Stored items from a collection
######

Lemma executor_error_takes_fail_path_witness :
  execOutcome failingStart (instance failPath) =
    ExecReturn (WorkFlowNode.Processing (newNode failingStart (instance failPath))) ∅
      (Some (PlainError "boom")) /\
  exists st2,
    nodeStatus 0 st2 = Some WorkFlowStatusError /\
    handle 3 alwaysRunning 3 (Some failingStart) (instance failPath) =
      (fun s => (false, s)) <$> handleTaskError (handle 3 alwaysRunning 2) 0 failingStart st2.
Proof.
  split; [reflexivity|].
  destruct (executor_error_takes_fail_path 3 alwaysRunning 2 failingStart (instance failPath)
              _ _ _ eq_refl) as (st2 & _ & H2 & H3 & _).
  exists st2. split; [exact H2 | exact H3].
Defined.

Lemma executor_panic_recovered_witness :
  execOutcome panicStart (instance (define "panic" [panicStart])) =
    ExecPanic (WorkFlowNode.Processing (newNode panicStart (instance (define "panic" [panicStart]))))
      ∅ "nil map" /\
  exists st2,
    nodeStatus 0 st2 = Some WorkFlowStatusError /\
    nodeResult 0 st2 = Some "[TIEM_PANIC] nil map".
Proof.
  split; [reflexivity|].
  destruct (executor_panic_recovered 3 alwaysRunning 2 panicStart
              (instance (define "panic" [panicStart])) _ _ _ eq_refl)
    as (st2 & _ & _ & H3 & H4 & _).
  exists st2. split; [exact H3 | exact H4].
Defined.

Lemma destroy_cancels_witness :
  CurrentNode runningInstance = Some 0%nat /\
  WorkFlow.Status (Flow (destroy "user canceled" runningInstance)) = WorkFlowStatusCanceled /\
  nodeResult 0 (destroy "user canceled" runningInstance) =
    Some "[TIEM_TASK_CANCELED] user canceled".
Proof.
  destruct (destroy_cancels "user canceled" runningInstance) as (H1 & H2 & _).
  split; [reflexivity|]. split; [exact H1|].
  destruct (H2 0%nat _ eq_refl eq_refl) as (_ & _ & H & _). exact H.
Defined.

Lemma polling_node_times_out_witness :
  exists st2,
    OracleCalls (pollTimeoutState 0 3 st2) = 3%nat /\
    Clock (pollTimeoutState 0 3 st2) = 12 /\
    handle 3 alwaysRunning 11 (Some pollStart) (instance polling) =
      (fun s => (false, s)) <$>
        handleTaskError (handle 3 alwaysRunning 10) 0 pollStart (pollTimeoutState 0 3 st2).
Proof.
  destruct (polling_node_times_out 3 alwaysRunning 10 pollStart (instance polling) _ _
              ltac:(lia) ltac:(reflexivity) eq_refl eq_refl ltac:(discriminate)
              (fun _ _ => eq_refl)) as (st2 & _ & HO & HC & _ & Hh).
  exists st2. split; [exact HO|]. split; [exact HC | exact Hh].
Defined.

Lemma polling_node_finishes_witness :
  exists st2,
    nodeStatus 0 (pollFinishedState 0 2 "ok" st2) = Some WorkFlowStatusFinished /\
    nodeResult 0 (pollFinishedState 0 2 "ok" st2) = Some "ok" /\
    OracleCalls (pollFinishedState 0 2 "ok" st2) = 3%nat.
Proof.
  destruct (polling_node_finishes 3 (finishesThird "ok") 10 pollStart (instance polling) _ _ 3
              (Deployment.mkOp Deployment.Finished "ok" "")
              ltac:(lia) ltac:(lia) ltac:(lia) ltac:(lia) eq_refl eq_refl ltac:(discriminate)
              ltac:(intros [|[|j]] Hj; [reflexivity | reflexivity | lia])
              eq_refl eq_refl) as (st2 & _ & _ & H2 & H3 & _ & H5 & _).
  exists st2. split; [exact H2|]. split; [apply H3; discriminate | exact H5].
Defined.



Lemma other_return_type_stops_witness :
  exists st2,
    handle 3 alwaysRunning 3 (Some asyncStart) (instance (define "async" [asyncStart])) =
      Some (true, st2) /\
    nodeStatus 0 st2 = Some WorkFlowStatusProcessing.
Proof.
  destruct (other_return_type_stops 3 alwaysRunning 2 asyncStart
              (instance (define "async" [asyncStart])) _ _
              ltac:(discriminate) ltac:(discriminate) eq_refl)
    as (st2 & _ & H1 & _ & H3 & _).
  exists st2. split; [exact H1 | exact H3].
Defined.

(** A node of another return type whose executor marks it finished is left
    Finished, not Processing. *)
Lemma other_return_type_self_finishing_cex :
  NodeDefine.ReturnType asyncSelfFinishing <> SyncFuncNode /\
  NodeDefine.ReturnType asyncSelfFinishing <> PollingNode /\
  match handle 3 alwaysRunning 3 (Some asyncSelfFinishing)
          (instance (define "async" [asyncSelfFinishing])) with
  | Some (true, st) => nodeStatus 0 st = Some WorkFlowStatusFinished /\
                       nodeStatus 0 st <> Some WorkFlowStatusProcessing
  | _ => False
  end.
Proof.
  split; [discriminate|]. split; [discriminate|].
  vm_compute. split; [reflexivity | discriminate].
Defined.






Lemma start_history_in_creation_order_witness :
  Nodes twoSyncRun = seq 0 (length (Heap twoSyncRun)) /\ length (Heap twoSyncRun) = 2%nat.
Proof.
  split.
  - apply (start_history_in_creation_order 3 alwaysRunning 5 (instance twoSync) twoSyncRun);
      [vm_compute; reflexivity | reflexivity].
  - vm_compute. reflexivity.
Defined.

######

### [Work instructions]
Out of the data above, give again only the lines starting at the one holding "split; [reflexivity|]. split; [exact H1|]." and ending at the one holding "Clock (pollTimeoutState 0 3 st2) = 12 /\", unchanged.

### [Worked solution]
  split; [reflexivity|]. split; [exact H1|].
  destruct (H2 0%nat _ eq_refl eq_refl) as (_ & _ & H & _). exact H.
Defined.

Lemma polling_node_times_out_witness :
  exists st2,
    OracleCalls (pollTimeoutState 0 3 st2) = 3%nat /\
    Clock (pollTimeoutState 0 3 st2) = 12 /\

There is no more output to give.